Boris Johnson pledges to “build, build, build” with ‘new deal’

Prime Minister Boris Johnson has pledged to battle the economic impact of coronavirus by promising to “build, build, build”.

The PM said he will introduce a ‘new deal’ – comparing the policies to a series of programs and reforms introduced by former US President Franklin D. Roosevelt between 1933 and 1939 to help the country recover from the Great Depression.

New rules will mean property owners are able to more easily build extensions using a fast track approval process, subject to a neighbour consultation.

Existing commercial properties like newly vacant shops will be converted into residential housing more easily.

Meanwhile developers will be able to demolish and rebuild redundant buildings without going through the normal planning application.

The changes are set to become into force in September.

Johnson said:

“We will build fantastic new homes on brownfield sites and other areas that with better transport and other infrastructure could frankly be suitable and right for development, and we will address that intergenerational injustice and help young people get on the housing ladder in the way that their parents and grandparents could.”

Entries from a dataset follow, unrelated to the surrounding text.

(** X6.  For an ASCII name and ASCII names of the environments examined: of
    the environments listed, the first one that is selected decides, the
    configuration is built from it (with the endpoint as its resource
    manager when it names none), whatever comes after it in the list. *)
Theorem FromEndpoint_first_match (endpoint name : string)
    (before after : list Environment) (env : Environment) :
  isASCII name = true →
  ascii_names (before ++ [env]) →
  delivers_ endpoint (before ++ env :: after) →
  Forall (fun e => selected name (List.length (before ++ env :: after)) e = false)
         before →
  selected name (List.length (before ++ env :: after)) env = true →
  FromEndpoint_ endpoint name
  = Ok (buildAzureCloudConfiguration (with_default (trimmed endpoint) env)).
Proof.
  intros _ _ Hdel Hbefore Henv. rewrite (FromEndpoint_delivers _ _ _ Hdel).
  rewrite (locate_first _ _ _ _ _ _ Hbefore Henv). reflexivity.
Qed.

(** X7.  For an ASCII name and ASCII names of the environments: when a name
    is given and no listed environment normalizes to it (up to case),
    [FromEndpoint] fails with the unable-to-locate error, which carries the
    name as given and the endpoint without scheme and slash. *)
Theorem FromEndpoint_no_match (endpoint name : string)
    (environments : list Environment) :
  isASCII name = true →
  ascii_names environments →
  delivers_ endpoint environments →
  name ≠ EmptyString →
  Forall (fun e => EqualFold (normalizeEnvironmentName (Name e)) name = false)
         environments →
  FromEndpoint_ endpoint name = Err (UnableToLocate name (trimmed endpoint)).
Proof.
  intros _ _ Hdel Hname Hnone. rewrite (FromEndpoint_delivers _ _ _ Hdel).
  rewrite locate_none; [reflexivity|].
  eapply Forall_impl; [exact Hnone|]. intros e He. unfold selected.
  rewrite He. destruct name; [contradiction|reflexivity].
Qed.

(** X8.  The environment name is matched without regard to case: a lookup
    succeeds with a configuration for a name exactly when it does for the
    name in lower case. *)
Theorem FromEndpoint_name_case (endpoint name : string) (c : cloud.Configuration) :
  isASCII name = true →
  FromEndpoint_ endpoint (ToLower name) = Ok c ↔ FromEndpoint_ endpoint name = Ok c.
Proof.
  intros _. unfold FromEndpoint.
  destruct (http_NewRequestWithContext _ _) as [req|]; [|tauto].
  destruct (client_Do req) as [resp|]; [|tauto].
  destruct (json_Decode resp) as [environments|]; [|tauto].
  rewrite locate_ToLower.
  destruct (locate _ _ _ _); [tauto|]. split; discriminate.
Qed.

(** X9.  For an ASCII name and ASCII names of the environments examined:
    when the endpoint is given with scheme and closing slash and the
    environment found names no resource manager, the resource manager of the
    configuration is the endpoint as it was given. *)
Theorem FromEndpoint_default_endpoint (host name : string)
    (before after : list Environment) (env : Environment) :
  isASCII name = true →
  ascii_names (before ++ [env]) →
  delivers_ ("https://" +:+ host +:+ "/") (before ++ env :: after) →
  Forall (fun e => selected name (List.length (before ++ env :: after)) e = false)
         before →
  selected name (List.length (before ++ env :: after)) env = true →
  ResourceManager env = EmptyString →
  ∃ c, FromEndpoint_ ("https://" +:+ host +:+ "/") name = Ok c
       ∧ cloud.Services c !! cloud.ResourceManager
         = Some (cloud.mkServiceConfiguration ("https://" +:+ host +:+ "/")
                                              ("https://" +:+ host +:+ "/")).
Proof.
  intros _ _ Hdel Hbefore Henv Hrm.
  rewrite (FromEndpoint_delivers _ _ _ Hdel).
  rewrite (locate_first _ _ _ _ _ _ Hbefore Henv).
  eexists. split; [reflexivity|].
  unfold with_default. rewrite Hrm, trimmed_full.
  cbn [buildAzureCloudConfiguration cloud.Services ResourceManager Set_ResourceManager].
  apply lookup_singleton_eq.
Qed.
End FromEndpointFacts.

Lemma names_ascii (environments : list provider.Environment) :
  forallb (fun e => strings.isASCII (provider.Name e)) environments = true →
  ascii_names environments.
Proof.
  intros Hall. apply Forall_forall. intros e He.
  apply list_elem_of_In in He.
  exact (proj1 (forallb_forall _ environments) Hall e He).
Defined.

Lemma metadata_delivers (environments : list provider.Environment) :
  delivers metadata.NewRequest (metadata.Do environments) metadata.Decode
    ("https://" +:+ metadata.host +:+ "/") environments.
Proof.
  exists (provider.metadataUri metadata.host), environments.
  repeat split; vm_compute; reflexivity.
Defined.
(** The magnitude taken by a sign test, as [float_pow] does it. *)
Lemma magnitude_opp x :
  is_nan x = false ->
  (if (- x <? 0)%float then (- - x)%float else (- x)%float)
  = (if (x <? 0)%float then (- x)%float else x) \/ (x =? 0)%float = true.
Proof.
  rewrite is_nan_spec, !ltb_spec, FloatAxioms.eqb_spec, opp_spec.
  change (Prim2SF 0) with (S754_zero false).
  rewrite opp_involutive.
  destruct (Prim2SF x) as [s|s| |s m e] eqn:E; intros Hn; try discriminate.
  - right. reflexivity.
  - left. destruct s; reflexivity.
  - left. destruct s; reflexivity.
Qed.


(** ** Finiteness of the products met in the distance computation *)
(** Scaling a finite number by a constant below [2^-1] stays finite. *)
Lemma mul_small_finite x c sc mc ec :
  Prim2SF c = S754_finite sc mc ec -> ec <= -54 ->
  is_finite x = true -> is_finite (x * c) = true.
Proof.
  intros Hc Hec. rewrite !is_finite_spec, mul_spec, Hc.
  pose proof (Prim2SF_valid x) as Hvx. pose proof (Prim2SF_valid c) as Hvc.
  rewrite Hc in Hvc. apply valid_finite_bounds in Hvc as [Hdc _].
  destruct (Prim2SF x) as [s|s| |s m e]; try discriminate; intros _.
  - reflexivity.
  - apply valid_finite_bounds in Hvx as [Hdx Hex].
    pose proof (SFmul_finite s m e sc mc ec Hdx Hdc ltac:(lia)) as H.
    destruct (SF64mul _ _); simpl in H; tauto.
Qed.

(** A number of magnitude at most one has a finite, non-negative square. *)
Lemma square_le_one_finite c :
  (abs c <=? 1)%float = true -> finite_signed false (Prim2SF (c * c)).
Proof.
  rewrite leb_spec, abs_spec, mul_spec.
  change (Prim2SF 1) with (S754_finite false 4503599627370496 (-52)).
  pose proof (Prim2SF_valid c) as Hv.
  destruct (Prim2SF c) as [s|s| |s m e]; try discriminate.
  - intros _. simpl. apply xorb_nilpotent.
  - apply valid_finite_bounds in Hv as [Hd _].
    unfold SFabs, SFleb, SFcompare. intros Hle.
    assert (He : e <= -52).
    { revert Hle. destruct (Z.compare_spec e (-52)); intros Hle; [lia | lia | discriminate]. }
    rewrite <- (xorb_nilpotent s).
    apply SFmul_finite; lia.
Qed.
(** * TinyTIFF-Cxx reader: a shallow embedding of [tiff_cxx.cpp]

  The development follows the translation unit top to bottom: the
  enumerations, [tiff::util] (byte swapping and the range intersection),
  the reader structures, [ReaderPrivate] ([read], [read_ifd],
    [read_next_frame], [get_sample_data_internal], [open]) and the public
    [Reader] facade.  Fixed-width integers are [Z] with the wrap-around
  written out; the input stream is an explicit value threaded through
  every call. *)

From Stdlib Require Import ZArith List Bool Lia.
From Stdlib.Strings Require Import Byte.
Import ListNotations.
Local Open Scope Z_scope.

(** ** Fixed-width unsigned arithmetic *)

(** [wrap w x] is the value an unsigned [w]-bit object holds after being
  assigned [x]. *)
Definition wrap (w x : Z) : Z := x mod 2 ^ w.

Definition u8 := wrap 8.
Definition u16 := wrap 16.
Definition u32 := wrap 32.
Definition u64 := wrap 64.

(** The data models the source is written for ([_WIN32] or not): the width
  of [unsigned long], the element type of [Vec2ul]. *)
Inductive DataModel := LP64 | LLP64.

Definition ulong_bits (dm : DataModel) : Z :=
match dm with LP64 => 64 | LLP64 => 32 end.

(** Byte layout of the executing machine, which [util::get_byte_order] and
  every reinterpretation of raw bytes as an integer depend on. *)
Inductive Host := LittleHost | BigHost.

(** ** Enumerations of [tiff_cxx.h] and [tiff_cxx.cpp] *)

Inductive Error :=
| NoError
| FormatNotSupport
| CompressionNotSupport
| TiledNotSupport
| OrientationNotSupport
| PhotometricInterpretationNotSupport
| MultiSampleSizeNotSupport
| InvalidImageSize
| InvalidBitPerSample
| InvalidTiffByteOrder
| InvalidTiffMagicNumber
| NoMoreImagesInTiff
| StripDataLost
| OpenFileFailed
| ReaderIsNotGoodYet.

Inductive ByteOrder := Unknown | BigEndian | LittleEndian.

Definition ByteOrder_eqb (a b : ByteOrder) : bool :=
  match a, b with
  | Unknown, Unknown | BigEndian, BigEndian | LittleEndian, LittleEndian => true
  | _, _ => false
  end.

The proposals received a mixed reaction.

Jeremy Leaf, north London estate agent and a former RICS residential chairman, said:

“While, of course, the announcement of more building is very welcome we want to see more specifics, not just on desperately-needed affordable housing projects but a strict timetable for delivery, especially of sites with planning.

“So many of the larger schemes in particular are mired in planning or lending red tape so certainly the concentration on infrastructure will help to release many from that log jam by improving connectivity.”

But Ruth Gregory, senior UK economist at Capital Economics, said:

“Prime Minister Boris Johnson’s announcement today that £5bn (0.2% of GDP) of spending on infrastructure projects will be brought forward into 2020 is fairly underwhelming and is unlikely to do much to help the hardest-hit parts of the economy over the coming months.

“But at least the announcement signals that the government’s intention is to sustain the fiscal stimulus further ahead, rather than lurch towards fiscal austerity as it did after the Global Financial Crisis.”